Case Study: Old Quarry House by Gray Organschi

There is a magic to the earthy, site-hugging contemporary houses of the 1970s. They were honest, sensitive to their natural surroundings, and architecturally ambitious. So, too, were their designers, who felt emboldened by new ideas, technologies, and materials. Their owner clients were not the super-rich 1-percenters but regular working professionals. Closer scrutiny reveals these seemingly unremarkable professionals as the innovative, creative, and memorable people they really were. “Patron” is too detached a word to apply to them; these clients were fully engaged in the purposeful place-making of these inspiring, experimental buildings. These were passionate, deliberate undertakings and an adventure for all involved.

Such was the case with the Old Quarry House project in Guilford, Conn., designed by Carlton Granberry, an architect of some local renown. Occupying a precious and precipitous promontory overlooking Long Island Sound, the house is a stone’s throw from Yale University, which has supplied benefactors and guiding spirits for the dwelling from its inception through a recent revitalization.

The 1970’s Old Quarry House before the renovation.

The original house was commissioned by a Yale professor and his oceanographer wife, who established a laboratory in the little scenic harbor it overlooks. She proved instrumental in local ecological preservation groups, caring deeply for the environment that surrounded and sustained them and made their house such a special place.

They loved the house and lived for decades with its delights and its intrinsic flaws. Alas, those ’70s architects were often enamored of new, untested, and largely underperforming materials and methods of the day. Perhaps that was how working-wage people could afford striking, custom-designed houses back then, but the reality is that many buildings of the period were not durable, and certainly not up to today’s standards of energy performance and quotidian comfort. Fast forward to our current decade, Old Quarry House found new stewards, all with Yale pedigrees, to take on its challenges and its opportunities. The new owners both work at the university, and the firm that spearheaded the renovation, Gray Organschi Architecture in New Haven, Conn., has deep ties to the institution as well. Wife-and-husband team Lisa Gray, FAIA, and Alan Organschi went to architecture school at Yale, and Alan continues to teach there, in addition to his work with the practice.

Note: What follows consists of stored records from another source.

(** Splits on the outcomes that both sides of the goal wait for. *)
Ltac split_outcomes :=
  repeat match goal with
         | |- context [match ?x with Ret _ => _ | Raise _ => _ end] => destruct x
         end.

Ltac finish_edition :=
  split; [reflexivity|];
  split; [now rewrite <- !app_assoc|];
  split; [now rewrite <- !app_assoc|];
  intros text Ht; [discriminate Ht || (injection Ht as <-; eauto)].

(** C8. An edition key outside the enumeration is no error and selects
    the image of the default. Take two configurations whose [windows]
    sections agree on every key but [windows_edition], which the first sets
    to a scalar that is none of the four known keys and the second does not
    have. Rendering the answer file has the same outcome for both (the same
    text, or the same exception from a later lookup), in both runs the
    image announced is that of the standard edition, and a text that is
    returned is the template filled with that image name. *)
Theorem unrecognized_edition_falls_back (H : host) (w1 w2 : world)
    (kvs1 kvs2 : list (string * yaml)) (v : yaml) :
  getitem (config w1) "windows" = Ret (YMap kvs1) ->
  getitem (config w2) "windows" = Ret (YMap kvs2) ->
  assoc "windows_edition" kvs1 = Some v ->
  assoc "windows_edition" kvs2 = None ->
  (forall k, k <> "windows_edition" -> assoc k kvs1 = assoc k kvs2) ->
  unrecognized_edition v ->
  fst (generate_autounattend_xml H w1) = fst (generate_autounattend_xml H w2)
  /\ stdout (snd (generate_autounattend_xml H w1)) =
       stdout w1 ++ ["Generuji Autounattend.xml...";
                     "  Vybraná edice: Windows Server 2022 SERVERSTANDARD"]
  /\ stdout (snd (generate_autounattend_xml H w2)) =
       stdout w2 ++ ["Generuji Autounattend.xml...";
                     "  Vybraná edice: Windows Server 2022 SERVERSTANDARD"]
  /\ (forall text, fst (generate_autounattend_xml H w1) = Ret text ->
        exists computer_name administrator_password users_xml,
          text = xml_content "Windows Server 2022 SERVERSTANDARD"
                   computer_name administrator_password users_xml).
Proof.
  intros Hw1 Hw2 Hv Hnone Hsame Hun.
  assert (Himg : mapping_get edition_mapping v "Windows Server 2022 SERVERSTANDARD"
                 = Ret "Windows Server 2022 SERVERSTANDARD").
  { destruct v; cbn in Hun |- *; try reflexivity; try contradiction.
    now rewrite Hun. }
  unfold generate_autounattend_xml.
  msimpl. rewrite Hw1, Hw2. msimpl. cbn [get getitem]. rewrite Hv, Hnone. msimpl.
  rewrite Himg.
  change (mapping_get edition_mapping (YStr "standard") "Windows Server 2022 SERVERSTANDARD")
    with (Ret (A:=string) "Windows Server 2022 SERVERSTANDARD").
  msimpl.
  rewrite !(Hsame "users") by discriminate.
  destruct (assoc "users" kvs2) as [users|]; msimpl;
    [|finish_edition].
  destruct (iter users) as [items|e]; msimpl;
    [|finish_edition].
  rewrite !(pure_run (for_each items "" (account_step H))).
  destruct (pure_outcome (for_each items "" (account_step H))) as [users_xml|e]; msimpl;
    [|finish_edition].
  rewrite Hw1, Hw2. msimpl. cbn [get].
  rewrite !(Hsame "administrator_password") by discriminate.
  rewrite !(Hsame "computer_name") by discriminate.
  split_outcomes; msimpl; finish_edition.
Qed.

(** *** Lines *)

Lemma prepend_app (s t : string) (x : string * list string) :
  prepend (s +:+ t) x = prepend s (prepend t x).
Proof.
  induction s as [|c s IH]; [reflexivity|].
  change (String c s +:+ t) with (String c (s +:+ t)).
  cbn [prepend]. now rewrite IH.
Qed.

Lemma prepend_one_line (h : string) (first : string) (rest : list string) :
  one_line h -> prepend h (first, rest) = (h +:+ first, rest).
Proof.
  unfold one_line. induction h as [|c h IH]; [reflexivity|].
  cbn [has_newline prepend]. intros E. apply orb_false_iff in E as [Ec Eh].
  rewrite (IH Eh), Ec. reflexivity.
Qed.

Lemma one_line_app (s t : string) : one_line s -> one_line t -> one_line (s +:+ t).
Proof.
  unfold one_line. induction s as [|c s IH]; [auto|].
  change (String c s +:+ t) with (String c (s +:+ t)). cbn [has_newline].
  intros E Ht. apply orb_false_iff in E as [Ec Eh]. rewrite Ec. cbn [orb]. auto.
Qed.

Lemma length_append (s t : string) :
  String.length (s +:+ t) = (String.length s + String.length t)%nat.
Proof.
  induction s as [|c s IH]; [reflexivity|].
  change (String c s +:+ t) with (String c (s +:+ t)). cbn [String.length].
  now rewrite IH.
Qed.

Lemma strip_suffix_app (suf x : string) : strip_suffix suf (x +:+ suf) = Some x.
Proof.
  induction x as [|c x IH].
  - change (EmptyString +:+ suf) with suf.
    destruct suf as [|a suf]; [reflexivity|].
    cbn [strip_suffix]. now rewrite String.eqb_refl.
  - change (String c x +:+ suf) with (String c (x +:+ suf)). cbn [strip_suffix].
    destruct (String.eqb (String c (x +:+ suf)) suf) eqn:E.
    + apply String.eqb_eq in E. apply (f_equal String.length) in E.
      cbn [String.length] in E. rewrite length_append in E. lia.
    + rewrite IH. reflexivity.
Qed.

The new owners were, of course, captivated by the site, which lies within a kayak paddle of the Thimble Islands. The “Old Quarry” that gives the project its name is a rich vein of pink and black granite that weaves its way up the New England coastline and has provided the stalwart bases for the  Statue of Liberty, Brooklyn Bridge, and Grand Central Station, among other iconic structures. The land the house occupies was quarried at one point in its past, likely in the late 1800s. According to an article in the New Haven Register, many of the quarry workers of the period originally resided on the sound’s rocky islands, “rowing themselves to work each day.”

Ethical Architecture

“The site is kind of near where we live, in an old quarry in Guilford,” says Alan. “Tony Smith built some houses out there, and Carlton Granberry built a lot. Unfortunately, his architecture was ahead of the technology of the times.” The firm’s clients, who are also friends, bought the house with the expectation of renovating it. “One of the reasons the former owners sold the house to our clients was they said they would not tear it down.”

As often happens, the deeper the clients and firm delved into the project, the more evident its flaws became. Still, there was no turning back. “There’s this weird threshold of tinkering versus reimagining,” says Alan. “It was a balancing act on that thin line of completely reskinning and celebrating what were very latent architectural ideas. We ended up doing a complete gut renovation of the building—down to the framing.”

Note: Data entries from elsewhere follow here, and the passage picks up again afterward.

(** * ezua-tutorials: the notebooks' glue code, embedded and verified

    The repository holds tutorial notebooks and Kubernetes manifests.  The
    executable logic is the Python and shell of the notebook cells:

    - [Train_and_infer_mnist.ipynb]: the mlflow version guard, the model-save
      cell that patches [mlflow.tensorflow._MODEL_SAVE_PATH], the cell that
      loads the inference-service template, overwrites one field, writes the
      result to [/tmp] and hands it to [kubectl apply], and the shell loop
      that waits for the pod;
    - the two SparkApplication manifests, which are static data;
    - [ride-sharing-example.ipynb], which only calls the Feast client
      ([fs.apply], [fs.materialize_incremental], ...): it has no logic of
      its own to embed.

    Python objects are modelled with an explicit heap, since the notebook
    mutates the dictionary returned by [yaml.safe_load] in place.  Library
    calls ([yaml.safe_load], [yaml.dump], [mlflow.tensorflow.log_model]) are
    parameters of the cells that use them. *)

From stdpp Require Import gmap strings list pretty.
From Stdlib Require Import ZArith Ascii.

Local Open Scope Z_scope.

(** ** Python values, exceptions and the kernel monad *)

Module Py.

(** A subscript [x[k]]: a string key or an integer index. *)
Inductive sub : Type :=
| Key (k : string)
| Idx (i : Z).

(** The exceptions the cells can meet; [LibraryError] stands for whatever
    a library call raises on its own account. *)
Inductive exn : Type :=
| KeyError (k : sub)
| IndexError
| TypeError
| NameError (name : string)
| FileNotFoundError (path : string)
| YAMLError
| PackageNotFoundError (name : string)
| Exception (msg : string)
| LibraryError (msg : string).

Inductive outcome (A : Type) : Type :=
| Return (a : A)
| Raise (e : exn).
Arguments Return {A} a.
Arguments Raise {A} e.

Definition obind {A B} (m : outcome A) (f : A → outcome B) : outcome B :=
  match m with
  | Return a => f a
  | Raise e => Raise e
  end.

(** Object identities. *)
Definition loc := positive.

(** Immutable scalars are values; dictionaries and lists live in the heap
    and are referred to by identity. *)
Inductive value : Type :=
| VNone
| VBool (b : bool)
| VInt (z : Z)
| VStr (s : string)
| VRef (l : loc).
Arguments VRef l%_positive.

(** A [dict] keeps insertion order and has one entry per key. *)
Inductive obj : Type :=
| ODict (items : list (string * value))
| OList (items : list value).

Abbreviation heap := (gmap loc obj).

#[global] Instance sub_eq_dec : EqDecision sub.
Proof. solve_decision. Defined.
#[global] Instance value_eq_dec : EqDecision value.
Proof. solve_decision. Defined.

Fixpoint dict_get (items : list (string * value)) (k : string) : option value :=
  match items with
  | [] => None
  | (k', v) :: rest => if decide (k' = k) then Some v else dict_get rest k
  end.

(** [d[k] = x] on a dict: the entry is replaced where it stands, or added
    at the end. *)
Fixpoint dict_set (items : list (string * value)) (k : string) (x : value)
  : list (string * value) :=
  match items with
  | [] => [(k, x)]
  | (k', v) :: rest =>
      if decide (k' = k) then (k', x) :: rest else (k', v) :: dict_set rest k x
  end.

That, of course, drove up the cost of the project significantly. But everyone involved felt that it was a mission of mercy to preserve and renew a building  that had gotten so many things right, not least among them its modesty of size and profile along the coastline.

“A lot of these houses get torn down,” says Alan. “And tall shingle houses are put in their place with no relationship to the site. Our clients could have commissioned any design or scale of house. So, we appreciated the modesty of the scale of their goals. They were on board with an ethical approach of how to treat the property, as well as the neighbors and the view from the water.”

Others are not so scrupulous, Lisa and Alan point out. “This piece of land is a promontory. Just across from it had been a turn-of-the-century, Shingle-style country home with huge oak trees on the property. Whoever bought it tore down the genuine Shingle-style house, removed the oak trees, blasted the granite outcroppings, and put in three pumped up, pseudo Shingle-style buildings in its place. It was a total destruction of the landscape,” says Alan.

Down to the Studs

Gray Organschi’s practice thrives on research. In addition to their rigorous and inventive design aesthetic, the partners have an insatiable curiosity about materials and methods—so much so, that Alan created a complementary company, JIG DesignBuild, to plumb best practices in building construction. The company is licensed for residential construction and managed all phases of the deconstruction and rebuilding of the Old Quarry House.

Alan shares what he learns on the job site with his students at Yale, where he leads a building technology class. He is also on the steering committee of the Cities and Climate Change Network and is pursuing research into the use of “new wood technologies for midrise, high-density housing and infrastructure.” His theory is that the lower embodied energy and renewable nature of wood makes it a better alternative to steel for many applications.

Lisa’s special interest, in addition to the firm’s architectural work, is interior design and furnishing, which she pursues under the name Gray Design. Whether in new construction or remodeling, the architects are especially interested in improving building performance over the long term, while carefully weighing performance returns against costs to the environment and the overall budget of the project.

In this project, that balancing of metrics was all-consuming: “What’s poignant to us is the design sensitivity of the period was just not matched by the technical capabilities,” says Alan. “Today’s knowledge is so much better, as is the technology. It was like restoring a piece of artwork not designed for longevity. But they had big architectural ambitions.”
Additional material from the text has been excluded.